Em "Meu Tio Matou um Cara"
esse questionamento se dá sobretudo na contraposição entre o que
relata o tio supostamente assassino (o ótimo Lázaro Ramos), e o
que vai deduzindo seu sobrinho
Duca (o mais que ótimo Darlan
Cunha). Mas há, claro, outras narrativas submetidas à crítica: a da
namorada do tio, a do melhor
amigo de Duca etc. Todas as histórias são suspeitas em "Meu Tio
Matou um Cara".
É possível ver o novo longa de
Furtado como uma síntese entre
os dois anteriores, fundindo o tema do primeiro (as aventuras e
descobertas da adolescência) com
a forma do segundo (a construção
descontínua e, em certa medida,
conceitual).
É um filme que deve atingir em
cheio o público, sobretudo o jovem, por desenvolver de modo
divertido um tópico que já era caro a Freud e que Hitchcock soube
explorar muito bem: a analogia
entre a investigação policial e a
aventura erótico-afetiva.
Ao mesmo tempo em que Duca
e sua amiga Isa (Sophia Reis) investigam as pistas do crime, vão
descobrindo também seus próprios afetos e pulsões.
Dois momentos são particularmente inspirados no que diz respeito à reflexão sobre a linguagem
ficcional e a representação da realidade.
No primeiro deles, Duca, ao repassar mentalmente o suposto
crime do tio, imagina aquela clássica fila de suspeitos para identificação na delegacia.

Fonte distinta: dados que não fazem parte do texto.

(** Entry [k] of a resolved index is read from record [k] of the index
    region: its offset and size are the record's two u32 fields, its name
    joins a folder to the record's name, which is not empty, and its type
    is what the detector, or the override, answered. *)
Lemma entries_loop_records n :
  ∀ i index_offset cur fo nf dir result,
    Q cur →
    entries_loop detect f mask folders count n i index_offset cur fo nf dir
      = Return (Some result) →
    ∃ es, result = dir ++ es
      ∧ length es = n
      ∧ ∀ k e, es !! k = Some e →
          ∃ folder raw,
            Q folder
            ∧ read_string f (index_offset + k * 0x18) 0x10 = Return raw
            ∧ raw ≠ []
            ∧ entry_name e = path_join folder raw
            ∧ read_uint32 f (index_offset + k * 0x18 + 0x10)
              = Return (entry_offset e)
            ∧ read_uint32 f (index_offset + k * 0x18 + 0x14)
              = Return (entry_size e)
            ∧ (if negb mask then detect f (entry_offset e)
               else Return mask_type) = Return (entry_type e)
            ∧ entry_offset e + entry_size e ≤ getsize f.
Proof.
  induction n as [|n IH]; intros i index_offset cur fo nf dir result HQ H.
  - cbn [entries_loop] in H. exists []. rewrite app_nil_r.
    split; [congruence|]. split; [done|]. intros k e Hk. done.
  - apply entries_loop_S_inv in H
      as (cur' & fo' & nf' & name & offset & size & type
          & Hadv & Hname & Hne & Hoff & Hsize & Htype & Hplace & H).
    pose proof (Q_advance _ _ _ _ _ _ _ _ HQ Hadv) as HQ'.
    apply IH in H as (es & -> & Hlen & Hes); [|done].
    eexists (_ :: es). split; [by rewrite <- (assoc (++))|].
    split; [simpl; lia|]. intros k e Hk. destruct k as [|k].
    + simpl in Hk. simplify_eq. exists cur', name.
      rewrite Nat.mul_0_l, Nat.add_0_r. by repeat split.
    + simpl in Hk. destruct (Hes k e Hk) as (folder & raw & Hfolder & Hraw & Hrest).
      exists folder, raw.
      replace (index_offset + S k * 24)%nat
        with (index_offset + 24 + k * 24)%nat by lia.
      by split.
Qed.
End index_records.

Lemma advance_folder_None fuel count i cur fo nf cur' fo' nf' :
  advance_folder fuel None count i cur fo nf = Return (cur', fo', nf') →
  cur' = cur.
Proof.
  intros H. destruct fuel; cbn [advance_folder] in H;
    case_bool_decide; by simplify_eq.
Qed.

Lemma advance_folder_Some fs count :
  ∀ fuel i cur fo nf cur' fo' nf',
    cur = [] ∨ cur ∈ folder_name <$> fs →
    advance_folder fuel (Some fs) count i cur fo nf = Return (cur', fo', nf') →
    cur' = [] ∨ cur' ∈ folder_name <$> fs.
Proof.
  induction fuel as [|fuel IH]; intros i cur fo nf cur' fo' nf' Hcur H;
    cbn [advance_folder] in H.
  - repeat case_bool_decide; by simplify_eq.
  - case_bool_decide; [|by simplify_eq].
    case_bool_decide; [|by simplify_eq].
    destruct (fs !! fo) as [folder|] eqn:Hfolder; [|done].
    bind_inv H as next Hnext. eapply IH; [|exact H].
    right. apply list_elem_of_fmap_2, list_elem_of_lookup. eauto.
Qed.

(** X16. A resolved index holds exactly [entryCount] entries, and entry
    [k] is record [k] of the index region: its offset and size are the
    two u32 fields of the record and lie inside the file, and its name is
    [os.path.join] of a folder and the record's name, which is not empty;
    the folder is the empty string or a name of the directory table
    that the file holds behind the index when it has directory entries
    and directory level 2 (there is no table otherwise). *)
Theorem try_open_index (lower : str → str) (detect : file → Z → outcome str)
    (f : file) (arc : archive) :
  try_open_with lower detect f = Return (Some arc) →
  ∃ (count dir_level dir_entries : Z) (folders : list folder),
    read_int32 f 8 = Return count
    ∧ read_byte f 0x0d = Return dir_level
    ∧ read_uint16 f 0x0e = Return dir_entries
    ∧ (if bool_decide (dir_entries ≠ 0) && bool_decide (dir_level = 2)
       then read_folders f (Z.to_nat dir_entries)
              (0x10 + Z.to_nat count * 0x18) [] = Return folders
       else folders = [])
    ∧ length (arc_entries arc) = Z.to_nat count
    ∧ ∀ k e, arc_entries arc !! k = Some e →
        ∃ folder raw,
          (folder = [] ∨ folder ∈ folder_name <$> folders)
          ∧ read_string f (0x10 + k * 0x18) 0x10 = Return raw
          ∧ raw ≠ []
          ∧ entry_name e = path_join folder raw
          ∧ read_uint32 f (0x10 + k * 0x18 + 0x10) = Return (entry_offset e)
          ∧ read_uint32 f (0x10 + k * 0x18 + 0x14) = Return (entry_size e)
          ∧ entry_offset e + entry_size e ≤ getsize f.
Proof.
  intros H. apply try_open_with_inv in H
    as (count & dir_level & dir_entries & folders & next_folder
        & _ & Hcount & _ & Hlevel & Hentries & _ & Hfolders & _ & H).
  exists count, dir_level, dir_entries, (default [] folders).
  split; [done|]. split; [done|]. split; [done|]. split.
  { destruct (bool_decide (dir_entries ≠ 0) && bool_decide (dir_level = 2)).
    - bind_inv Hfolders as fs Hfs. by simplify_eq.
    - by simplify_eq. }
  apply (entries_loop_records detect f _ folders count
           (λ cur, cur = [] ∨ cur ∈ folder_name <$> default [] folders)) in H
    as (es & Hes & Hlen & Hrecords).
  - rewrite app_nil_l in Hes. rewrite Hes. split; [done|].
    intros k e Hk.
    destruct (Hrecords k e Hk)
      as (folder & raw & ? & ? & ? & ? & ? & ? & _ & ?).
    exists folder, raw. by repeat split.
  - intros fuel i cur fo nf cur' fo' nf' Hcur Hadv.
    destruct folders as [fs|]; simpl in *.
    + by eapply advance_folder_Some.
    + left. apply advance_folder_None in Hadv as ->.
      destruct Hcur as [?|Hin]; [done|]. by apply elem_of_nil in Hin.
  - by left.
Qed.

Lemma try_open_index_witness :
  ∃ (arc : archive) (folders : list folder),
    try_open lower_fragment two_folder_archive = Return (Some arc)
    ∧ read_int32 two_folder_archive 8 = Return 5
    ∧ read_byte two_folder_archive 0x0d = Return 2
    ∧ read_uint16 two_folder_archive 0x0e = Return 2
    ∧ read_folders two_folder_archive 2 (0x10 + 5 * 0x18) [] = Return folders
    ∧ folder_name <$> folders = [str_of "AA"; str_of "BB"]
    ∧ length (arc_entries arc) = 5%nat
    ∧ ∀ k e, arc_entries arc !! k = Some e →
        ∃ folder raw,
          (folder = [] ∨ folder ∈ folder_name <$> folders)
          ∧ read_string two_folder_archive (0x10 + k * 0x18) 0x10 = Return raw
          ∧ raw ≠ []
          ∧ entry_name e = path_join folder raw
          ∧ read_uint32 two_folder_archive (0x10 + k * 0x18 + 0x10)
            = Return (entry_offset e)
          ∧ read_uint32 two_folder_archive (0x10 + k * 0x18 + 0x14)
            = Return (entry_size e)
          ∧ entry_offset e + entry_size e ≤ getsize two_folder_archive.
Proof.
  eexists.
  destruct (try_open_index lower_fragment detect_file_type two_folder_archive
              _ eq_refl)
    as (count & dir_level & dir_entries & folders
        & Hcount & Hlevel & Hentries & Hfolders & Hlen & Hrecords).
  vm_compute in Hcount. injection Hcount as <-.
  vm_compute in Hlevel. injection Hlevel as <-.
  vm_compute in Hentries. injection Hentries as <-.
  exists folders. split; [reflexivity|].
  do 3 (split; [reflexivity|]).
  change (bool_decide (2 ≠ 0) && bool_decide (2 = 2)) with true in Hfolders.
  cbv iota in Hfolders. split; [exact Hfolders|]. split.
  { vm_compute in Hfolders. injection Hfolders as <-. reflexivity. }
  split; [exact Hlen|exact Hrecords].
Defined.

À medida que seu raciocínio sobre o caso evolui, o assassino
identificado vai mudando, até
que, numa fusão entre o caso policial e os temores íntimos do garoto, quem fica no centro da fila,
apontado por todos os dedos, é o
casal Duca-Isa.
Mais adiante, outro achado é a
seqüência de fotos feitas por um
detetive particular mostrando
uma suposta traição da amante
do tio (Deborah Secco) com um
rapaz. Modificada a ordem das
fotos, a série "prova" a inocência
da moça. Não pode haver ilustração mais clara sobre o papel essencial da montagem no faz-de-conta do cinema.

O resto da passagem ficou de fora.